= Beginning of Section =
(** [follows_tac] through the sticky checks of the reader. *)
Ltac rfollows_tac := repeat (progress (follows_tac; try apply unlessErr_follows)).

(** The reads built on them. *)
Lemma ReadU64_follows : follows rgrows ReadU64.
Proof. unfold ReadU64. rfollows_tac. Qed.
Lemma ReadI64_follows : follows rgrows ReadI64.
Proof. unfold ReadI64. rfollows_tac. Qed.
#[export] Hint Resolve ReadU64_follows ReadI64_follows : boost.

Lemma readLen_follows : follows rgrows readLen.
Proof. unfold readLen, ReadU32. rfollows_tac. Qed.
#[export] Hint Resolve readLen_follows : boost.
Lemma ReadString_follows : follows rgrows ReadString.
Proof. unfold ReadString, skipDelimiter. rfollows_tac. Qed.
Lemma Err_follows : follows rgrows Err.
Proof. unfold Err. follows_tac. Qed.
#[export] Hint Resolve ReadString_follows Err_follows : boost.

Lemma ReadHeader_follows : follows rgrows ReadHeader.
Proof. unfold ReadHeader, Header_UnmarshalBoost, ReadU16, ReadU32. rfollows_tac. Qed.

Lemma TypeDescr_UnmarshalBoost_follows : follows rgrows TypeDescr_UnmarshalBoost.
Proof. unfold TypeDescr_UnmarshalBoost, ReadU32, ReadU8. rfollows_tac. Qed.

(** A descriptor read records the type: the registry's domain grows. *)
Lemma ReadTypeDescr_follows t : follows rgrows (ReadTypeDescr t).
Proof.
  intros r d r' H. unfold ReadTypeDescr in H. rewrite bind_get in H.
  destruct (r_types r !! t); [by ret_inv H|].
  bind_inv H. pose proof (TypeDescr_UnmarshalBoost_follows _ _ _ Hm) as H1. destruct x as [d0 e0].
  rewrite bind_get in H. destruct (r_err x0); [rewrite bind_setErr in H | rewrite bind_put in H]; ret_inv H;
    etrans; [exact H1 | apply rgrows_set_err | exact H1 |].
  split_and!; [done | | by intros inp Hr; exists inp]. intros t' Ht'. apply lookup_insert_is_Some'. by right.
Qed.

Section floats_follows.
Context `{FloatFormat}.
Lemma ReadF64_follows : follows rgrows ReadF64.
Proof. unfold ReadF64. rfollows_tac. Qed.
End floats_follows.
#[export] Hint Resolve ReadHeader_follows ReadTypeDescr_follows ReadF64_follows : boost.

Section witnesses.
#[local] Existing Instances DecimalFloat.format DecimalFloat.laws.

Definition rb (s : string) : RBuffer := NewRBuffer (Some (bytes s)).

Lemma run_rops_sticky_witness :
  r_err (set_err (Some EOF) (rb "1 ")) = Some EOF ∧
  run_rops [OpU64; OpString; OpBool] (set_err (Some EOF) (rb "1 ")) =
    Some (rop_zero <$> [OpU64; OpString; OpBool], set_err (Some EOF) (rb "1 ")).
Proof. split; [reflexivity | apply (run_rops_sticky _ _ EOF); reflexivity]. Defined.

Lemma run_rops_first_error_witness :
  ∃ ops1 o ops2 vs1 r1 v r2,
    [OpU64; OpU64; OpBool] = ops1 ++ o :: ops2 ∧ run_rops ops1 (rb "1 x 2 ") = Some (vs1, r1) ∧
    r_err r1 = None ∧ run_rop o r1 = Some (v, r2) ∧
    r_err r2 = Some (ErrNum "ParseUint" (bytes "x") NumSyntax).
Proof. eapply run_rops_first_error; vm_compute; reflexivity. Defined.

Lemma ReadU64_final_token_witness :
  ReadU64 (rb "12 ") = Some (12, set_r (Some []) (rb "")) ∧
  ReadU64 (rb "12") = Some (0, set_err (Some ErrUnexpectedEOF) (set_r (Some []) (rb ""))).
Proof. apply (ReadU64_final_token (rb "") 12); [reflexivity | unfold Strconv.maxUint64; lia]. Defined.

Lemma ReadU_narrow_witness :
  ReadU8 (rb "70000 7 ") = Some (70000 mod 256, set_r (Some (bytes "7 ")) (rb "70000 7 ")) ∧
  ReadU16 (rb "70000 7 ") = Some (70000 mod 65536, set_r (Some (bytes "7 ")) (rb "70000 7 ")) ∧
  ReadU32 (rb "70000 7 ") = Some (70000 mod 4294967296, set_r (Some (bytes "7 ")) (rb "70000 7 ")).
Proof. apply (ReadU_narrow _ 70000 (bytes "7 ")); [reflexivity | reflexivity | unfold Strconv.maxUint64; lia]. Defined.

Lemma ReadI_narrow_witness :
  ReadI8 (rb "-40000 ") = Some ((-40000 + 128) mod 256 - 128, set_r (Some []) (rb "-40000 ")) ∧
  ReadI16 (rb "-40000 ") = Some ((-40000 + 32768) mod 65536 - 32768, set_r (Some []) (rb "-40000 ")) ∧
  ReadI32 (rb "-40000 ") =
    Some ((-40000 + 2147483648) mod 4294967296 - 2147483648, set_r (Some []) (rb "-40000 ")).
Proof. apply (ReadI_narrow _ (-40000) []); [reflexivity | reflexivity | lia]. Defined.

Lemma ReadBool_token_witness :
  ReadBool (rb "256 ") = Some (false, set_r (Some []) (rb "256 ")).
Proof. apply (ReadBool_token _ 256 []); [reflexivity | reflexivity | unfold Strconv.maxUint64; lia]. Defined.

Lemma ReadString_negative_len_witness :
  ReadString (rb "9223372036854775808 abc ") = None.
Proof.
  apply (ReadString_negative_len _ 9223372036854775808 (bytes "abc "));
    [reflexivity | reflexivity | discriminate | unfold Strconv.maxUint64; lia].
Defined.
Lemma ReadU64_digits_witness :
  ReadU64 (rb "18446744073709551616 7 ") =
    Some (0, set_err (Some (Strconv.rangeError "ParseUint" (bytes "18446744073709551616")))
                     (set_r (Some (bytes "7 ")) (rb "18446744073709551616 7 "))).
Proof.
  rewrite (ReadU64_digits _ (bytes "18446744073709551616") (bytes "7 "));
    [reflexivity | reflexivity | reflexivity | discriminate | reflexivity].
Defined.

Lemma ReadTypeDescr_overwrites_witness :
  ReadTypeDescr (TKind Kind.Bool) (set_err (Some EOF) (rb "1 2 ")) =
    Some (mkTypeDescr 0 0, set_err (Some ErrInvalidTypeDescr) (set_err (Some EOF) (rb "1 2 "))).
Proof. apply (ReadTypeDescr_overwrites _ _ EOF); reflexivity. Defined.

Lemma ReadHeader_nil_overwrites_witness :
  ReadHeader (set_err (Some EOF) (NewRBuffer None)) =
    Some (zeroHdr, set_err (Some ErrNotBoost) (set_err (Some EOF) (NewRBuffer None))).
Proof. apply (ReadHeader_nil_overwrites _ EOF); reflexivity. Defined.

Lemma ReadString_not_delimiter_witness :
  ReadString (rb "3 abcX7 ") = Some (bytes "abc", set_err (Some ErrNotADelimiter) (set_r (Some (bytes "7 ")) (rb "3 abcX7 "))).
Proof.
  apply (ReadString_not_delimiter _ (bytes "abc") (Byte.x58) (bytes "7 "));
    [reflexivity | reflexivity | discriminate | discriminate | reflexivity].
Defined.
Lemma readUntilDelimiter_split_witness :
  readUntilDelimiter (rb "12 ab") =
    match splitDelim (bytes "12 ab") with
    | Some (tok, rest) => Some (tok, set_r (Some rest) (rb "12 ab"))
    | None => Some ([], set_err (Some ErrUnexpectedEOF) (set_r (Some []) (rb "12 ab")))
    end.
Proof. apply (readUntilDelimiter_split _ (bytes "12 ab")); reflexivity. Defined.

Lemma Read_contract_witness :
  ∃ got e r', Read 5 (rb "hel") = Some ((got, Z.of_nat (length got), e), r') ∧
    got = take (Z.to_nat 5) (bytes "hel") ∧ r_r r' = Some (drop (length got) (bytes "hel")) ∧
    r_err r' = e ∧ r_arch r' = r_arch (rb "hel") ∧ r_types r' = r_types (rb "hel") ∧
    (e = None ↔ 5 <= Z.of_nat (length (bytes "hel"))) ∧
    (e = None ∨ e = Some ErrUnexpectedEOF) ∧
    (∀ m err, e = Some err → Read m r' = Some (([], 0, Some err), r')).
Proof. apply (Read_contract _ (bytes "hel") 5); [reflexivity | reflexivity | lia]. Defined.

Lemma ReadString_truncated_witness :
  ReadString (rb "5 he") =
    Some (bytes "he" ++ replicate 3 Byte.x00, set_err (Some ErrUnexpectedEOF) (set_r (Some []) (rb "5 he"))).
Proof. apply (ReadString_truncated _ 5 (bytes "he")); [reflexivity | reflexivity | simpl; lia | simpl; lia]. Defined.
Lemma empty_string_stream_witness :
  (s ← ReadString; n ← ReadU64; mret (s, n)) (rb "0  1 ") =
    Some (([], 0), set_err (Some (ErrNum "ParseUint" [] NumSyntax)) (set_r (Some (bytes "1 ")) (rb "0  1 "))).
Proof. apply (empty_string_stream _ (bytes "1 ")); reflexivity. Defined.
End witnesses.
= End of Section =
Task details:
The response must consist solely of the lines from the top of the records through the line holding "Proof. unfold ReadU64. rfollows_tac. Qed.", copied word for word.

Written reply:
(** [follows_tac] through the sticky checks of the reader. *)
Ltac rfollows_tac := repeat (progress (follows_tac; try apply unlessErr_follows)).

(** The reads built on them. *)
Lemma ReadU64_follows : follows rgrows ReadU64.
Proof. unfold ReadU64. rfollows_tac. Qed.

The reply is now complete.